Tabu is not short of  extraordinary in  this  brilliant study of masks and  disguises, and it’s not just her workplace where  Krishna leads a double life. It is  also her  personal space where she is  not what she seems  to be.Tabu makes  Krishna Mehra’s  messy chaotic life tenable and  sorted….sort  of!

Khufiya is  not  a  film with  accessible soluble  solutions to  labyrinthine problems like  loving the enemy,leading a  dual life  and stealing  your  child back from  fugitive  traiter. The  diligently penned screenplay(by Rohan Narula, Vishal Bhardwaj)  creates scintillating space for ambiguities: not only Tabu’s  Krishna  (who is at once a vixen and a victim, admittedly  more the former) but also the other Bharadwaj favourite Wamiqa Gabbi  who blossoms in this winged work into an unpredictable  gamine.

In the  film’s most memorable  interlude, Tabu spies on Gabbi in her  home as she dances to Kishore Kumar’s Yeh jawani hai deewani  while doing her house work. Tabu’s half-smirky half-smiling  expressions give away faint erotic  hints.Catch them if you can.

The  women in Khufiya  give away nothing, even as they control the  numbers on this  predominantly  masculine  scoreboard. Not  only  Tabu and  Wamiqa  but a   third generation of  womanhood represented by Navnindra  Behl  , simply known as  ‘Maaji’ will blow  your brains out.Then there is  the Bangladeshi femme fatale Heena  Rehman(Azmeri Haque Badhon). She has a  profound effect on  Krishna Mehra’s life.
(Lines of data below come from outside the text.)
(* ===== verification/Instances.v ===== *)
(** A concrete instance of the interfaces of Engine.v.

    Values are numbers, strings, errors, iterator results, arrays (with absent
    elements), ArrayBuffers and functions; a value is cloned through a prefix code.
    It models no source file: the theorems hold for every instance, and are applied
    to this one to evaluate them on concrete inputs. *)
From S2P Require Import Prelude Engine.
From Stdlib Require Import Ascii.

Inductive value :=
| VUndefined
| VNumber (n : Z)
| VString (s : string)
| VError (k : error_kind) (msg : string)
| VIterResult (v : value) (done : bool)
| VNil                              (* arrays: [], [hd, ...tl] and [<absent>, ...tl] *)
| VCons (hd tl : value)
| VAbsent (tl : value)
| VBuffer (store : nat)
| VFunction (id : nat).

#[export] Instance error_kind_eq_dec : EqDecision error_kind.
Proof. solve_decision. Defined.
#[export] Instance value_eq_dec : EqDecision value.
Proof. solve_decision. Defined.

Fixpoint array_of (vs : list (option value)) : value :=
  match vs with [] => VNil | Some v :: vs => VCons v (array_of vs) | None :: vs => VAbsent (array_of vs) end.

Fixpoint elements_of (v : value) : option (list (option value)) :=
  match v with
  | VNil => Some []
  | VCons hd tl => (fun l => Some hd :: l) <$> elements_of tl
  | VAbsent tl => (fun l => None :: l) <$> elements_of tl
  | _ => None
  end.

#[export] Instance value_js : JSValue value := {
  js_undefined := VUndefined;
  js_error := VError;
  js_iter_result := VIterResult;
  js_array := array_of;
  js_elements := elements_of;
  js_array_buffer v := match v with VBuffer s => Some s | _ => None end;
}.

#[export] Instance value_js_laws : JSValueLaws value.
Proof.
  split. intros vs. change (elements_of (array_of (Some <$> vs)) = Some (Some <$> vs)).
  induction vs as [|v vs IH]; [done|]. rewrite fmap_cons. cbn [array_of elements_of]. by rewrite IH.
Qed.

Fixpoint find_id (s : nat) (transfer : list (nat * nat)) : option nat :=
  match transfer with
  | [] => None
  | (i, s') :: rest => if decide (s = s') then Some i else find_id s rest
  end.

Definition codes (s : string) : list Z := (fun a => Z.of_nat (nat_of_ascii a)) <$> String.list_ascii_of_string s.
Definition of_codes (l : list Z) : string := String.string_of_list_ascii ((fun c => ascii_of_nat (Z.to_nat c)) <$> l).

Definition kind_code (k : error_kind) : Z := match k with Error => 0 | TypeError => 1 | RangeError => 2 end.
Definition code_kind (c : Z) : error_kind := if c =? 0 then Error else if c =? 1 then TypeError else RangeError.

Fixpoint encode (transfer : list (nat * nat)) (v : value) : option bytes :=
  match v with
  | VUndefined => Some [0]
  | VNumber n => Some [1; n]
  | VString s => Some (2 :: Z.of_nat (String.length s) :: codes s)
  | VError k s => Some (3 :: kind_code k :: Z.of_nat (String.length s) :: codes s)
  | VIterResult v d => b ← encode transfer v; Some (4 :: Z.b2z d :: b)
  | VNil => Some [5]
  | VCons hd tl => b1 ← encode transfer hd; b2 ← encode transfer tl; Some (6 :: b1 ++ b2)
  | VAbsent tl => b ← encode transfer tl; Some (7 :: b)
  | VBuffer s => i ← find_id s transfer; Some [8; Z.of_nat i]
  | VFunction _ => None
  end.

Fixpoint decode (fuel : nat) (stores : list nat) (b : bytes) : option (value * bytes) :=
  match fuel with O => None | S fuel =>
  match b with
  | 0 :: b => Some (VUndefined, b)
  | 1 :: n :: b => Some (VNumber n, b)
  | 2 :: n :: b => Some (VString (of_codes (take (Z.to_nat n) b)), drop (Z.to_nat n) b)
  | 3 :: k :: n :: b => Some (VError (code_kind k) (of_codes (take (Z.to_nat n) b)), drop (Z.to_nat n) b)
  | 4 :: d :: b => '(v, b) ← decode fuel stores b; Some (VIterResult v (d =? 1), b)
  | 5 :: b => Some (VNil, b)
  | 6 :: b => '(hd, b) ← decode fuel stores b; '(tl, b) ← decode fuel stores b; Some (VCons hd tl, b)
  | 7 :: b => '(tl, b) ← decode fuel stores b; Some (VAbsent tl, b)
  | 8 :: i :: b => s ← stores !! Z.to_nat i; Some (VBuffer s, b)
  | _ => None
  end end.

#[export] Instance value_codec : Codec value := {
  write_value transfer shared v := b ← encode transfer v; Some (255 :: b, []);
  read_header b := match b with h :: _ => h =? 255 | [] => false end;
  read_value stores shared b := match b with _ :: b => fst <$> decode (length b) stores b | [] => None end;
}.

Lemma length_codes s : length (codes s) = String.length s.
Proof. unfold codes. rewrite length_fmap. by induction s; simpl; f_equal. Qed.

Lemma of_codes_codes s : of_codes (codes s) = s.
Proof.
  unfold of_codes, codes. rewrite <- list_fmap_compose.
  rewrite (list_fmap_ext _ id); [by rewrite list_fmap_id, String.string_of_list_ascii_of_string|].
  intros ? a _. unfold compose. simpl. by rewrite Nat2Z.id, ascii_nat_embedding.
Qed.

Lemma take_drop_codes s rest :
  of_codes (take (Z.to_nat (Z.of_nat (String.length s))) (codes s ++ rest)) = s /\
  drop (Z.to_nat (Z.of_nat (String.length s))) (codes s ++ rest) = rest.
Proof.
  rewrite Nat2Z.id. split; [rewrite take_app_length'|rewrite drop_app_length']; auto using length_codes, of_codes_codes.
Qed.

Lemma find_id_store s stores (k : nat) i :
  find_id s (imap (fun j s => ((k + j)%nat, s)) stores) = Some i -> (k <= i)%nat /\ stores !! (i - k)%nat = Some s.
Proof.
  revert k. induction stores as [|s' stores IH]; simpl; intros k; [done|]. case_decide; intros; simplify_eq.
  - rewrite Nat.add_0_r, Nat.sub_diag. split; [lia|done].
  - rewrite (imap_ext _ (fun j s => ((S k + j)%nat, s))) in H0 by (intros; simpl; f_equal; lia).
    apply IH in H0 as [? Hl]. split; [lia|]. replace (i - k)%nat with (S (i - S k)) by lia. done.
Qed.

Lemma encode_nonempty transfer v b : encode transfer v = Some b -> b <> [].
Proof. destruct v; simpl; intros Hb; simplify_option_eq; done. Qed.

Lemma decode_encode stores v b rest fuel :
  encode (imap (fun i s => (i, s)) stores) v = Some b -> (length b <= fuel)%nat ->
  decode fuel stores (b ++ rest) = Some (v, rest).
Proof.
  revert b rest fuel. induction v; simpl; intros b rest fuel Hb Hf; simplify_option_eq;
    (destruct fuel as [|fuel]; [simpl in Hf; lia|]); simpl in *; rewrite ?length_app in Hf; try done.
  - by destruct (take_drop_codes s rest) as [-> ->].
  - destruct (take_drop_codes msg rest) as [-> ->]. by destruct k.
  - rewrite (IHv _ rest fuel eq_refl) by lia. simpl. by destruct done.
  - rewrite <- (assoc_L (++)). rewrite (IHv1 _ _ fuel eq_refl) by lia. simpl.
    by rewrite (IHv2 _ _ fuel eq_refl) by lia.
  - by rewrite (IHv _ rest fuel eq_refl) by lia.
  - apply (find_id_store _ _ 0) in Heqo as [_ Hs]. rewrite Nat.sub_0_r in Hs. by rewrite Nat2Z.id, Hs.
Qed.

#[export] Instance value_codec_laws : CodecLaws value.
Proof.
  split; [|by intros ???? ?; simpl in *; simplify_option_eq].
  intros stores shared v b sab. simpl. destruct (encode _ v) as [e|] eqn:He; [|done].
  simpl. intros; simplify_eq. split_all; try done.
  rewrite <- (app_nil_r e) at 2. by rewrite (decode_encode _ _ _ _ _ He) by lia.
Qed.

#[export] Instance value_ops : JSOps value := {
  js_function v := match v with VFunction _ => true | _ => false end;
  fn_source v := match v with VFunction id => Some (pretty id) | _ => None end;
  js_number v := match v with VNumber n => Some n | _ => None end;
  js_object v := match v with VNil | VCons _ _ | VAbsent _ | VIterResult _ _ | VBuffer _ | VFunction _ | VError _ _ => true | _ => false end;
  (* an iterator result stands for any object: its value is the property "transfer" *)
  js_get v key := match v with VIterResult v _ => if decide (key = "transfer") then Some v else Some VUndefined | _ => Some VUndefined end;
}.

(** ** Execution

    The state counts microtask checkpoints. Function [id] has source [pretty id];
    function 3 returns a promise ([VFunction 50]) that is fulfilled after two checkpoints. *)
Definition numbers (args : list value) : list Z := omap (fun v => match v with VNumber n => Some n | _ => None end) args.

Definition demo_function (id : nat) (args : list value) : outcome value value :=
  match id with
  | 1%nat => Done (VNumber (foldr Z.add 0 (numbers args)))                 (* (...xs) => sum of xs *)
  | 2%nat => Threw (Some (VError TypeError "boom"))
  | 3%nat => Done (VFunction 50)
  | 4%nat => Threw (Some (VError RangeError "frozen stack"))
  | _ => Done (default VUndefined (head args))
  end.

#[export] Instance demo_engine : Engine value nat := {
  script := value;
  new_string s w := (Done s, w);
  compile s w :=
    match filter (fun id => s = "(" +:+ pretty id +:+ ")") (seq 0 10) with
    | id :: _ => (Done (VFunction id), w)
    | [] => (Threw (Some (VError Error "SyntaxError")), w)
    end;
  run_script s w := (Done s, w);
  call f args w := (match f with VFunction id => demo_function id args | _ => Threw None end, w);
  is_function v := match v with VFunction _ => true | _ => false end;
  is_promise v := bool_decide (v = VFunction 50);
  state_of v w := if (2 <=? w)%nat then Fulfilled (VNumber 7) else Pending;
  checkpoint w := S w;
  read_exception _ := None;
  write_exception _ := None;
  sleep_1ms w := w;
  get_stack v w := (match v with VError _ m => Some m | _ => None end, w);
  (* a RangeError stands for an error whose "stack" setter throws *)
  set_stack v s w := (match v with VError RangeError _ => None | VError k _ => Some (VError k s) | _ => Some v end, w);
}.
(* ===== verification/Channel.v ===== *)
(** Channels: src/src/threading/channel.{h,cc}.

    The state of a channel, the JavaScript entry points [Send], [Close], [Recv] and
    [Next] with every check and branch, the tasks they hand to other isolates, and
    the interleaving of concurrent calls: everything under [state->mutex] is one
    step, but [Send] tests [closed] before it takes the mutex. *)
From S2P Require Import Prelude Engine.

Section channel.
Context {V : Type} `{JSValue V} `{Codec V}.

(** ** channel.h *)

Record ChannelMessage := mkMessage { mdata : bytes; mstores : list nat }.

Record PendingReceiver := mkReceiver {
  r_isolate : nat; r_worker_index : Z; r_resolver : nat; r_is_next : bool;
}.

Record PendingSender := mkSender {
  s_msg : ChannelMessage; s_isolate : nat; s_worker_index : Z; s_resolver : nat;
}.

Record ChannelState := mkChannel {
  messages : list ChannelMessage;
  pending_receivers : list PendingReceiver;
  pending_senders : list PendingSender;
  capacity : Z;                       (* size_t; 0 is unbounded *)
  closed : bool;
}.

(** ** Tasks for other isolates *)

Inductive channel_task :=
| ResolveSenderTask (isolate resolver : nat)
| ResolveChannelTask (isolate : nat) (msg : ChannelMessage) (resolver : nat) (is_next : bool)
| ResolveCloseTask (isolate resolver : nat) (is_next : bool).

Definition settle_message (msg : ChannelMessage) (is_next : bool) : settlement V :=
  if read_header (mdata msg) then
    match read_value (mstores msg) [] (mdata msg) with
    | Some val => if is_next then Resolve (js_iter_result val false) else Resolve val
    | None => Reject (js_error Error "Failed to deserialize message")
    end
  else Reject (js_error Error "Failed to deserialize message header").

Definition settle_closed (is_next : bool) : settlement V :=
  if is_next then Resolve (js_iter_result js_undefined true) else Resolve js_undefined.

(** [RunInternal] of each task: the resolver it settles, and how. *)
Definition RunInternal (t : channel_task) : nat * settlement V :=
  match t with
  | ResolveSenderTask _ resolver => (resolver, Resolve js_undefined)
  | ResolveChannelTask _ msg resolver is_next => (resolver, settle_message msg is_next)
  | ResolveCloseTask _ resolver is_next => (resolver, settle_closed is_next)
  end.

(** ** Effects of a call *)

Inductive effect :=
| Throw (k : error_kind) (msg : string)
| Detach (store : nat)
| Settle (resolver : nat) (s : settlement V)
| Deliver (d : delivery channel_task)
| ReturnPromise (resolver : nat)
| ReturnThis.

(** What [this] is: an object without internal field, one whose channel is gone, or
    a wrapper of the channel. *)
Inductive holder := NoField | NoState | Wrapped.

(** The caller: its isolate, [g_worker_index] and the resolver that
    [Promise::Resolver::New] makes ([None] when it fails). *)
Record caller := mkCaller { c_isolate : nat; c_worker_index : Z; c_resolver : option nat }.

Context (runner : nat -> bool).

(** ** Send *)

(** The loop over the transfer list: [TransferArrayBuffer(i, ab)] for the items that
    are ArrayBuffers. *)
Definition transfer_list (items : list (option V)) : list (nat * nat) :=
  omap id (imap (fun i item => s ← (item ≫= js_array_buffer); Some (i, s)) items).

Lemma transfer_list_shift (items : list (option V)) stores (k : nat) :
  Forall2 (fun item s => exists v, item = Some v /\ js_array_buffer v = Some s) items stores ->
  omap id (imap (fun i item => s ← (item ≫= js_array_buffer); Some ((k + i)%nat, s)) items) =
  imap (fun i s => ((k + i)%nat, s)) stores.
Proof.
  intros Hf. revert k. induction Hf as [|? s items stores (v & -> & Hv) _ IH]; intros k; simpl; [done|].
  rewrite Hv. simpl. f_equal. specialize (IH (S k)).
  etrans; [|etrans; [exact IH|]]; [f_equal|]; apply imap_ext; intros; unfold compose; by rewrite Nat.add_succ_comm.
Qed.

Lemma transfer_list_buffers (items : list (option V)) stores :
  Forall2 (fun item s => exists v, item = Some v /\ js_array_buffer v = Some s) items stores ->
  transfer_list items = imap (fun i s => (i, s)) stores.
Proof. intros Hf. exact (transfer_list_shift _ _ O Hf). Qed.

Definition transfer_of (args : list V) : list (nat * nat) :=
  match args with
  | _ :: list :: _ => transfer_list (default [] (js_elements list))
  | _ => []
  end.

(** Up to the serialization: the message, or the effects of an early return.
    [is_closed] is what the unlocked read of [closed] sees. *)
Definition Send_prepare (this : holder) (args : list V) (is_closed : bool) :
    list effect + (list effect * ChannelMessage) :=
  match args with
  | [] => inl [Throw TypeError "Message required"]
  | message :: _ =>
      match this with
      | NoField => inl [Throw TypeError "Invalid receiver object"]
      | NoState => inl [Throw TypeError "Channel is closed"]
      | Wrapped =>
          if is_closed then inl [Throw Error "Channel is closed"] else
          let transfer := transfer_of args in
          let detached := Detach <$> (transfer.*2) in
          match write_value transfer false message with
          | None => inl (detached ++ [Throw Error "Failed to serialize message"])
          | Some (b, _) => inr (detached, mkMessage b (transfer.*2))
          end
      end
  end.

(** From [state->mutex.Lock()]. *)
Definition Send_commit (isolate : nat) (worker_index : Z) (resolver : nat) (msg : ChannelMessage)
    (st : ChannelState) : ChannelState * list effect :=
  match pending_receivers st with
  | pending :: rest =>
      (mkChannel (messages st) rest (pending_senders st) (capacity st) (closed st),
       [Deliver (route runner (r_isolate pending) (r_worker_index pending)
          (ResolveChannelTask (r_isolate pending) msg (r_resolver pending) (r_is_next pending)));
        Settle resolver (Resolve js_undefined); ReturnPromise resolver])
  | [] =>
      if (capacity st >? 0) && (Z.of_nat (length (messages st)) >=? capacity st) then
        (mkChannel (messages st) [] (pending_senders st ++ [mkSender msg isolate worker_index resolver])
           (capacity st) (closed st),
         [ReturnPromise resolver])
      else
        (mkChannel (messages st ++ [msg]) [] (pending_senders st) (capacity st) (closed st),
         [Settle resolver (Resolve js_undefined); ReturnPromise resolver])
  end.

(** The whole call, without interference. *)
Definition Send (this : holder) (c : caller) (args : list V) (st : ChannelState) :
    ChannelState * list effect :=
  match Send_prepare this args (closed st) with
  | inl effects => (st, effects)
  | inr (effects, msg) =>
      match c_resolver c with
      | None => (st, effects)
      | Some resolver =>
          let '(st, effects') := Send_commit (c_isolate c) (c_worker_index c) resolver msg st in
          (st, effects ++ effects')
      end
  end.

(** ** Close *)

Definition close_receiver (pending : PendingReceiver) : effect :=
  Deliver (route runner (r_isolate pending) (r_worker_index pending)
    (ResolveCloseTask (r_isolate pending) (r_resolver pending) (r_is_next pending))).

Definition Close_commit (st : ChannelState) : ChannelState * list effect :=
  (mkChannel (messages st) [] (pending_senders st) (capacity st) true,
   close_receiver <$> pending_receivers st).

Definition Close (this : holder) (st : ChannelState) : ChannelState * list effect :=
  match this with
  | NoField => (st, [Throw TypeError "Invalid receiver object"])
  | NoState => (st, [])
  | Wrapped => Close_commit st
  end.

(** ** Recv and Next *)

Definition Recv_commit (isolate : nat) (worker_index : Z) (resolver : nat) (is_next : bool)
    (st : ChannelState) : ChannelState * list effect :=
  match messages st with
  | [] =>
      if closed st then (st, [Settle resolver (settle_closed is_next); ReturnPromise resolver])
      else
        (mkChannel [] (pending_receivers st ++ [mkReceiver isolate worker_index resolver is_next])
           (pending_senders st) (capacity st) (closed st),
         [ReturnPromise resolver])
  | msg :: rest =>
      match pending_senders st with
      | pending :: senders =>
          (mkChannel (rest ++ [s_msg pending]) (pending_receivers st) senders (capacity st) (closed st),
           [Deliver (route runner (s_isolate pending) (s_worker_index pending)
              (ResolveSenderTask (s_isolate pending) (s_resolver pending)));
            Settle resolver (settle_message msg is_next); ReturnPromise resolver])
      | [] =>
          (mkChannel rest (pending_receivers st) [] (capacity st) (closed st),
           [Settle resolver (settle_message msg is_next); ReturnPromise resolver])
      end
  end.

Definition RecvInternal (this : holder) (c : caller) (is_next : bool) (st : ChannelState) :
    ChannelState * list effect :=
  match c_resolver c with
  | None => (st, [])
  | Some resolver =>
      match this with
      | NoField => (st, [Throw TypeError "Invalid receiver object"])
      | NoState => (st, [Throw TypeError "Channel is closed"])
      | Wrapped => Recv_commit (c_isolate c) (c_worker_index c) resolver is_next st
      end
  end.

Definition Recv (this : holder) (c : caller) := RecvInternal this c false.
Definition Next (this : holder) (c : caller) := RecvInternal this c true.
Definition AsyncIterator : list effect := [ReturnThis].

(** [~ChannelState]: the resolvers it deletes, unless the pool is disposing. *)
Definition destroy_ChannelState (is_disposing : bool) (st : ChannelState) : list nat :=
  if is_disposing then [] else
  (r_resolver <$> pending_receivers st) ++ (s_resolver <$> pending_senders st).

(** ** Concurrent calls *)

(** The state of a channel and the calls of [Send] that have serialized their message
    and not locked the mutex yet. *)
Record config := mkConfig { chan : ChannelState; sending : list PendingSender }.

(** Which call takes a step, with the caller's isolate, [g_worker_index] and resolver. *)
Inductive event :=
| EPrepare
| ESend (s : PendingSender)
| ERecv (r : PendingReceiver)
| EClose.

Inductive step : config -> event * list effect -> config -> Prop :=
| step_send_prepare st fs isolate w resolver args es msg :
    Send_prepare Wrapped args (closed st) = inr (es, msg) ->
    step (mkConfig st fs) (EPrepare, es) (mkConfig st (fs ++ [mkSender msg isolate w resolver]))
| step_send_commit st fs1 f fs2 st' es :
    Send_commit (s_isolate f) (s_worker_index f) (s_resolver f) (s_msg f) st = (st', es) ->
    step (mkConfig st (fs1 ++ f :: fs2)) (ESend f, es) (mkConfig st' (fs1 ++ fs2))
| step_recv st fs r st' es :
    Recv_commit (r_isolate r) (r_worker_index r) (r_resolver r) (r_is_next r) st = (st', es) ->
    step (mkConfig st fs) (ERecv r, es) (mkConfig st' fs)
| step_close st fs st' es :
    Close_commit st = (st', es) -> step (mkConfig st fs) (EClose, es) (mkConfig st' fs).

Definition new_channel (cap : Z) : ChannelState := mkChannel [] [] [] cap false.
Definition initial (cap : Z) : config := mkConfig (new_channel cap) [].

(** The well-formed states: nobody waits for what is there, a blocked sender waits
    for a full buffer, a closed channel has no waiting receiver. *)
Record wf (cap : Z) (st : ChannelState) : Prop := {
  wf_capacity : capacity st = cap;
  wf_waiting : messages st <> [] -> pending_receivers st = [];
  wf_blocked : pending_senders st <> [] -> 0 < cap /\ Z.of_nat (length (messages st)) = cap;
  wf_closed : closed st = true -> pending_receivers st = [];
  wf_bound : 0 < cap -> Z.of_nat (length (messages st)) <= cap;
}.

Lemma wf_no_blocked cap st : wf cap st -> messages st = [] -> pending_senders st = [].
Proof.
  intros Hw He. destruct (pending_senders st) eqn:E; [done|].
  destruct (wf_blocked _ _ Hw) as [? Hl]; [by rewrite E|]. rewrite He in Hl. simpl in Hl. lia.
Qed.

Lemma wf_no_message cap st p rest :
  wf cap st -> pending_receivers st = p :: rest -> messages st = [].
Proof.
  intros Hw Hp. destruct (messages st) eqn:E; [done|].
  rewrite (wf_waiting _ _ Hw) in Hp by (by rewrite E). done.
Qed.

Lemma wf_send cap st isolate w resolver msg st' es :
  wf cap st -> Send_commit isolate w resolver msg st = (st', es) -> wf cap st'.
Proof.
  intros Hw. unfold Send_commit. destruct (pending_receivers st) as [|p rest] eqn:Hp.
  - destruct Hw as [Hc Hwait Hb Hcl Hbd]. rewrite Hc. case_match eqn:Hfull; intros; simplify_eq.
    + apply andb_prop in Hfull as [H1 H2]. split; simpl; auto. intros _. specialize (Hbd ltac:(lia)). lia.
    + split; simpl; auto.
      * intros Hs. destruct (Hb Hs) as [? Hl]. rewrite Hl in Hfull. lia.
      * intros Hpos. specialize (Hbd Hpos). rewrite length_app. simpl. lia.
  - intros; simplify_eq. assert (Hm : messages st = []).
    { destruct (messages st) eqn:E; [done|]. rewrite (wf_waiting _ _ Hw) in Hp by (by rewrite E). done. }
    destruct Hw as [Hc Hwait Hb Hcl Hbd]. split; simpl; auto.
    + by rewrite Hm.
    + intros Hclosed. by rewrite (Hcl Hclosed) in Hp.
Qed.

Lemma wf_recv cap st isolate w resolver is_next st' es :
  wf cap st -> Recv_commit isolate w resolver is_next st = (st', es) -> wf cap st'.
Proof.
  intros Hw. unfold Recv_commit. destruct (messages st) as [|m rest] eqn:Hm.
  - destruct (closed st) eqn:Hcl; intros; simplify_eq; [done|].
    pose proof (wf_no_blocked _ _ Hw Hm) as Hs. destruct Hw. split; simpl in *; auto; try done;
      intros; rewrite ?Hs, ?Hcl in *; first [done|lia].
  - destruct Hw as [Hc Hwait Hb Hclo Hbd]. rewrite Hm in *. simpl in *.
    destruct (pending_senders st) as [|p senders] eqn:Hs; intros; simplify_eq; split; simpl in *; auto.
    + done.
    + intros Hpos. specialize (Hbd Hpos). lia.
    + intros _. destruct Hb as [? Hl]; [done|]. rewrite length_app. simpl. lia.
    + intros Hpos. specialize (Hbd Hpos). rewrite length_app. simpl. lia.
Qed.

Lemma wf_close cap st st' es : wf cap st -> Close_commit st = (st', es) -> wf cap st'.
Proof. intros [] ?. unfold Close_commit in *. simplify_eq. by split. Qed.

End channel.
In the second- half which moves  to the  US, it is just Tabu and Wamiqa  coming together as  sisters in arms in ways that are  both empowering and  enrapturing. Except for that ridiculously  filmy climax where a Bangladeshi politician meets  his nemesis, Khufiya is every bit that breathless whistleblower’s tale that will make you whistle and  clap and cheer and also persuade  you to shed a  tear.